Die Statistik der FIFA bestätigt den Optimismus des einst so pessimistischen FIFA-Funktionärs: Laut WM-Bilanz 2014 führt Brasilien mit einer durchschnittlichen Stadium-Auslastung von 53.592 Fans die Tabelle aller WMs seit 1930 an. Einzige Ausnahme: Die WM 1994 in den USA, an der allerdings nicht 32, sondern 24 Mannschaften teilnahmen.

Die schönen Zahlen bescherten der FIFA Rekordeinnahmen. Nach einem Bericht der brasilianischen Zeitung "Estadão" betrug der Gewinn des Verbandes rund fünf Milliarden US-Dollar. Bei der WM in Südafrika beliefen sich die Erlöse auf 4,1 Milliarden Dollar - steuerfrei versteht sich.

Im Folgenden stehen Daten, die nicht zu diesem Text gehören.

(* ===== verification/SandboxConfig.v ===== *)
(** * Configuration and HTTP builtins (lua/builtin.go, lines 185-214; lua/http.go)

    [config_set] dispatches on its key to the setters of the sandbox, and
    [http_post] creates the HTTP client at its first call.  The sandbox's resources
    are the part of [lua.Sandbox] these builtins touch; the calls of the HTTP client
    are those of HttpClient.v, which may leave the caller waiting. *)

From Stdlib Require Import Floats.SpecFloat.
From stdpp Require Import gmap.
From S2P Require Import Prelude GoString Log Serialize LuaValue Builtins Kafka HttpClient.
Open Scope Z_scope.

(** ** The sandbox's resources *)

(** [restarts] counts the goroutines [setTick] starts to restart the ticker. *)
Record sandbox : Type := mkSandbox {
  tick : Z;
  protected : bool;
  on_error_defined : bool;
  httpConfig : Config;
  http : option client;
  kafkaConfig : ConfigMap;
  restarts : nat
}.

Definition with_tick t s := mkSandbox t (protected s) (on_error_defined s) (httpConfig s) (http s) (kafkaConfig s) (S (restarts s)).
Definition with_protected b s := mkSandbox (tick s) b (on_error_defined s) (httpConfig s) (http s) (kafkaConfig s) (restarts s).
Definition with_httpConfig c s := mkSandbox (tick s) (protected s) (on_error_defined s) c (http s) (kafkaConfig s) (restarts s).
Definition with_http c s := mkSandbox (tick s) (protected s) (on_error_defined s) (httpConfig s) c (kafkaConfig s) (restarts s).
Definition with_kafkaConfig m s := mkSandbox (tick s) (protected s) (on_error_defined s) (httpConfig s) (http s) m (restarts s).

(** How a builtin ends: it returns, raises a Lua error, or waits for the HTTP client. *)
Inductive builtin_result : Type :=
  | Returns
  | Raises (msg : gostring)
  | Waits.

(** [config_set]'s keys. *)
Definition luaNameConfigFn := str "config_set".
Definition luaConfigTick := str "tick".
Definition luaConfigProtected := str "protected".
Definition luaConfigHTTPConcurrency := str "http.concurrency".
Definition luaConfigHTTPTimeout := str "http.timeout".
Definition luaConfigHTTPChannelBuffer := str "http.channel_buffer".

Definition availableConfigKeys : list gostring :=
  [luaConfigTick; luaConfigProtected; luaConfigHTTPConcurrency; luaConfigHTTPTimeout;
   luaConfigHTTPChannelBuffer].

(** The [%v] of a slice of strings. *)
Definition slice_text (ss : list gostring) : gostring := str "[" ++ Join ss " "%byte ++ str "]".

Definition error_message (e : error) : gostring := match e with EOF => str "EOF" | Err m => m end.

(** The end of a builtin that returns an error of its own. *)
Definition ends (fn : gostring) (err : option error) : builtin_result :=
  match err with
  | None => Returns
  | Some e => Raises (fn ++ str ": " ++ error_message e)
  end.

(** What a call of the client means for the builtin that makes it. *)
Definition client_result (fn : gostring) (c : client) : builtin_result :=
  match caller c with Ready => ends fn (result c) | _ => Waits end.

Section config.
(** [time.ParseDuration]: nanoseconds, or an error. *)
Context `{LuaNumbers} (ParseDuration : gostring → Z + error).

Definition missing_on_error : error :=
  Err (str "protected mode set but not defined: function logd.on_error (logptr, error)").

Definition setProtected (enabled : bool) (s : sandbox) : option error * sandbox :=
  if enabled && negb (on_error_defined s) then (Some missing_on_error, s)
  else (None, with_protected enabled s).

(** [l.setTick(tick)]: the ticker is restarted by a goroutine of its own. *)
Definition setTick (t : Z) (s : sandbox) : sandbox := with_tick t s.

Definition setHTTPTimeout (timeoutStr : gostring) (s : sandbox) : option error * sandbox :=
  match ParseDuration timeoutStr with
  | inr e => (Some e, s)
  | inl t => (None, with_httpConfig (mkConfig (Concurrency (httpConfig s)) (ChanBuffer (httpConfig s)) t) s)
  end.

(** The common part of [setHTTPChannelBuffer] and [setHTTPConcurrency]: the client, if
    there is one, is initialized again, with the sandbox's lock held. *)
Definition reinit (fn : gostring) (s : sandbox) : go (builtin_result * sandbox) :=
  match http s with
  | None => Ret (Returns, s)
  | Some c =>
    c ← HttpClient.Init (Some (httpConfig s)) true c;
    Ret (client_result fn c, with_http (Some c) s)
  end.

Definition setHTTPChannelBuffer (b : Z) (s : sandbox) : go (builtin_result * sandbox) :=
  reinit luaNameConfigFn
    (with_httpConfig (mkConfig (Concurrency (httpConfig s)) b (Timeout (httpConfig s))) s).

Definition setHTTPConcurrency (n : Z) (s : sandbox) : go (builtin_result * sandbox) :=
  reinit luaNameConfigFn
    (with_httpConfig (mkConfig n (ChanBuffer (httpConfig s)) (Timeout (httpConfig s))) s).

Definition unknown_key (k : gostring) : error :=
  Err (str "unknown config key in call to `" ++ luaNameConfigFn ++ str "`: '" ++ k ++
       str "'. Available keys: " ++ slice_text availableConfigKeys).

(** The name of the builtin in the panics for a bad value. *)
Definition config_fn (k : gostring) : gostring := luaNameConfigFn ++ str "#" ++ k.

Definition luaSetConfig (l : args) (s : sandbox) : go (builtin_result * sandbox) :=
  k ← getArgString l 1 luaNameConfigFn;
  if decide (k = luaConfigProtected) then
    b ← getArgBool l 2 (config_fn k);
    let '(err, s) := setProtected b s in Ret (ends luaNameConfigFn err, s)
  else if decide (k = luaConfigTick) then
    t ← getArgInt l 2 (config_fn k);
    Ret (Returns, setTick t s)
  else if decide (k = luaConfigHTTPConcurrency) then
    n ← getArgInt l 2 (config_fn k);
    setHTTPConcurrency n s
  else if decide (k = luaConfigHTTPTimeout) then
    t ← getArgString l 2 (config_fn k);
    let '(err, s) := setHTTPTimeout t s in Ret (ends luaNameConfigFn err, s)
  else if decide (k = luaConfigHTTPChannelBuffer) then
    b ← getArgInt l 2 (config_fn k);
    setHTTPChannelBuffer b s
  else
    m ← setKafkaConfig k (ToValue (arg l 2)) (kafkaConfig s);
    match m with
    | Some m => Ret (Returns, with_kafkaConfig m s)
    | None => Ret (ends luaNameConfigFn (Some (unknown_key k)), s)
    end.

(** ** The HTTP builtin *)

Definition luaNameHTTPPostFn := str "http_post".

(** [l.initHTTP()]: the goroutine that polls the errors is part of the client. *)
Definition initHTTP (s : sandbox) : go (option error * sandbox) :=
  '(c, err) ← NewClient (Some (httpConfig s)) true;
  Ret (err, with_http c s).

(** [http_post(url, payload, contentType, affinity)]; [bad_request] is the error of
    [http.NewRequest] on the URL. *)
Definition luaHTTPPost (bad_request : gostring → option error) (l : args) (s : sandbox) :
    go (builtin_result * sandbox) :=
  u ← getArgString l 1 luaNameHTTPPostFn;
  body ← getArgString l 2 luaNameHTTPPostFn;
  ct ← getArgString l 3 luaNameHTTPPostFn;
  let affinity := getOptionalArgInt l 4 (-1) in
  '(err, s) ← match http s with Some _ => Ret (None, s) | None => initHTTP s end;
  match err, http s with
  | Some e, _ => Ret (Raises (str "http initialization error: " ++ error_message e), s)
  | None, None => Panic NilDereference
  | None, Some c =>
    c ← Post (mkRequest u ct body) affinity (bad_request u) c;
    let r := match caller c, result c with
             | Ready, None => Returns
             | Ready, Some e => Raises (error_message e)
             | _, _ => Waits
             end in
    Ret (r, with_http (Some c) s)
  end.
End config.

(** ** Properties *)

Section properties.
Context `{LuaNumbers} (ParseDuration : gostring → Z + error).

(** [config_set] refuses a key it does not know and changes nothing; any key that
    starts with ["kafka."] is one it knows, whatever the option is called. *)
Theorem config_set_unknown_key (k : gostring) (v : lua_value) (s : sandbox)
    (Hk : k ∉ availableConfigKeys) :
  (HasPrefix k kafka_prefix = false →
   luaSetConfig ParseDuration [LString k; v] s =
     Ret (Raises (luaNameConfigFn ++ str ": " ++ error_message (unknown_key k)), s)) ∧
  (HasPrefix k kafka_prefix = true →
   ∀ m', SetKey (TrimLeft k kafka_prefix) (normalizeKafkaValue (ToValue v)) (kafkaConfig s) = Ret m' →
   luaSetConfig ParseDuration [LString k; v] s = Ret (Returns, with_kafkaConfig m' s)).
Proof.
  unfold availableConfigKeys in Hk. rewrite !not_elem_of_cons in Hk.
  destruct Hk as (H1 & H2 & H3 & H4 & H5 & _).
  assert (luaSetConfig ParseDuration [LString k; v] s =
    m ← setKafkaConfig k (ToValue v) (kafkaConfig s);
    match m with
    | Some m => Ret (Returns, with_kafkaConfig m s)
    | None => Ret (ends luaNameConfigFn (Some (unknown_key k)), s)
    end) as Heq.
  { unfold luaSetConfig, getArgString. cbn [mbind go_bind arg ToString].
    change (arg [LString k; v] 1) with (LString k). cbn [ToString mbind go_bind].
    by rewrite !decide_False. }
  rewrite Heq. unfold setKafkaConfig. split; intros Hp; rewrite Hp; cbn [negb mbind go_bind].
  - done.
  - intros m' ->. done.
Qed.

(** Before the first request nothing checks the number of channels or their size:
    any value is accepted, and a bad one is found by the first [http_post], which
    raises an error at every call until it is mended. *)
Theorem http_config_checked_late (n : Z) (f : spec_float) (s : sandbox)
    (bad_request : gostring → option error) (u body ct : gostring)
    (Hhttp : http s = None) (Hf : int_of_float f = n) (Hn : n < 1) :
  ∃ s', luaSetConfig ParseDuration [LString luaConfigHTTPConcurrency; LNumber f] s = Ret (Returns, s') ∧
    http s' = None ∧
    luaHTTPPost bad_request [LString u; LString body; LString ct] s' =
      Ret (Raises (str "http initialization error: config error: min http concurrency is 1"), s').
Proof.
  eexists. split.
  { unfold luaSetConfig, getArgString, getArgInt, setHTTPConcurrency, reinit. cbn.
    rewrite Hhttp, Hf. reflexivity. }
  split; [done|]. unfold luaHTTPPost, getArgString. cbn. rewrite Hhttp. cbn.
  unfold initHTTP, NewClient, HttpClient.Init, init_workers_from, validateConfiguration. cbn.
  rewrite (proj2 (Z.ltb_lt n 1)) by done. cbn. destruct s. cbn in *. by subst.
Qed.

(** The first [http_post] of a script with a valid configuration creates the client
    and leaves its request in the first channel. *)
Theorem first_http_post (s : sandbox) (bad_request : gostring → option error) (u body ct : gostring)
    (Hhttp : http s = None) (Hurl : bad_request u = None)
    (Hn : 1 <= Concurrency (httpConfig s)) (Hb : 1 <= ChanBuffer (httpConfig s)) :
  ∃ s' c w, luaHTTPPost bad_request [LString u; LString body; LString ct] s = Ret (Returns, s') ∧
    http s' = Some c ∧ get_worker 0 c = Some w ∧ inbox w = [mkRequest u ct body] ∧
    sent w = [mkRequest u ct body].
Proof.
  unfold luaHTTPPost, getArgString. cbn. rewrite Hhttp. cbn.
  unfold initHTTP, NewClient, HttpClient.Init, init_workers_from, validateConfiguration. cbn.
  rewrite (proj2 (Z.ltb_ge (Concurrency (httpConfig s)) 1)),
    (proj2 (Z.ltb_ge (ChanBuffer (httpConfig s)) 1)) by done. cbn.
  unfold initWorkers. cbn.
  rewrite (proj2 (Z.ltb_ge (Concurrency (httpConfig s)) 0)) by lia. cbn.
  unfold Post. cbn. rewrite (proj2 (Z.ltb_ge (Concurrency (httpConfig s) - 1) (-1))) by lia.
  rewrite Hurl. destruct (Z.to_nat (Concurrency (httpConfig s))) as [|n] eqn:En; [lia|].
  assert (len (@nil request) <? ChanBuffer (httpConfig s) = true) as Hroom
    by (apply Z.ltb_lt; unfold len; cbn; lia).
  cbn. unfold has_room. cbn. rewrite Hroom.
  unfold send, get_worker. cbn. unfold has_room. cbn. rewrite Hroom. cbn.
  eexists _, _, _. split; [reflexivity|]. done.
Qed.
End properties.

Definition fresh_sandbox : sandbox :=
  mkSandbox 0 false false DefaultConfig None ∅ 0.

Lemma config_set_unknown_key_witness :
  luaSetConfig (λ _, inr EOF) [LString (str "http.timeouts"); LNil] fresh_sandbox =
    Ret (Raises (luaNameConfigFn ++ str ": " ++ error_message (unknown_key (str "http.timeouts"))),
         fresh_sandbox).
Proof.
  refine (proj1 (config_set_unknown_key (λ _, inr EOF) (str "http.timeouts") LNil fresh_sandbox _) _).
  - by apply (bool_decide_unpack _).
  - reflexivity.
Defined.

Lemma http_config_checked_late_witness :
  ∃ s', luaSetConfig (λ _, inr EOF)
          [LString luaConfigHTTPConcurrency; LNumber (ToyNumbers.number 0)] fresh_sandbox
          = Ret (Returns, s') ∧ http s' = None.
Proof.
  destruct (http_config_checked_late (λ _, inr EOF) 0 (ToyNumbers.number 0) fresh_sandbox
    (λ _, None) [] [] []) as (s' & Hs & Hh & _); [reflexivity|reflexivity|lia|].
  exists s'. split; [exact Hs|exact Hh].
Defined.

Lemma first_http_post_witness :
  ∃ s' c w, luaHTTPPost (λ _, None) [LString (str "http://h/"); LString (str "p"); LString (str "t")]
              fresh_sandbox = Ret (Returns, s') ∧
    http s' = Some c ∧ get_worker 0 c = Some w ∧
    inbox w = [mkRequest (str "http://h/") (str "t") (str "p")].
Proof.
  destruct (first_http_post fresh_sandbox (λ _, None) (str "http://h/") (str "p") (str "t"))
    as (s' & c & w & H1 & H2 & H3 & H4 & _); [reflexivity|reflexivity|vm_compute; discriminate..|].
  exists s', c, w. split; [exact H1|]. split; [exact H2|]. split; [exact H3|exact H4].
Defined.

Brasilien Arthur Antunes Coimbra 'Zico' Ex-Fußballspieler (Foto: EPA/Antonio Lacerda (c) dpa)
Schon wieder ein Brasilianer? Ex-Fußballer Arthur Antunes Coimbra, genannt Zico, will sich um Blatters Nachfolge bewerbenBild: picture-alliance/epa/A. Lacerda

Doch die Party ist vorbei, sowohl für Brasilien als auch für die FIFA. Brasilianische Sportfunktionäre müssen sich sowohl am Zürichsee als auch am Zuckerhut auf unangenehme Fragen einstellen. So ermitteln brasilianische Bundespolizei und Staatsanwaltschaft unter anderem wegen Geldwäsche und Betrug gegen den ehemaligen Vorsitzenden des brasilianischen Fußballverbandes, Ricardo Teixeira.

Das Land schickt sich zudem an, der Fifa bei ihren bevorstehenden Reformen behilflich zu sein. Der ehemalige Fußballstar "Zico" hat sich bereits anerboten, Blatter zu beerben. Der 62-jährige hält sich an das Motto von Brasiliens Präsidentin Dilma Rousseff: Er gibt niemals auf, auch, wenn er keine Chance hat.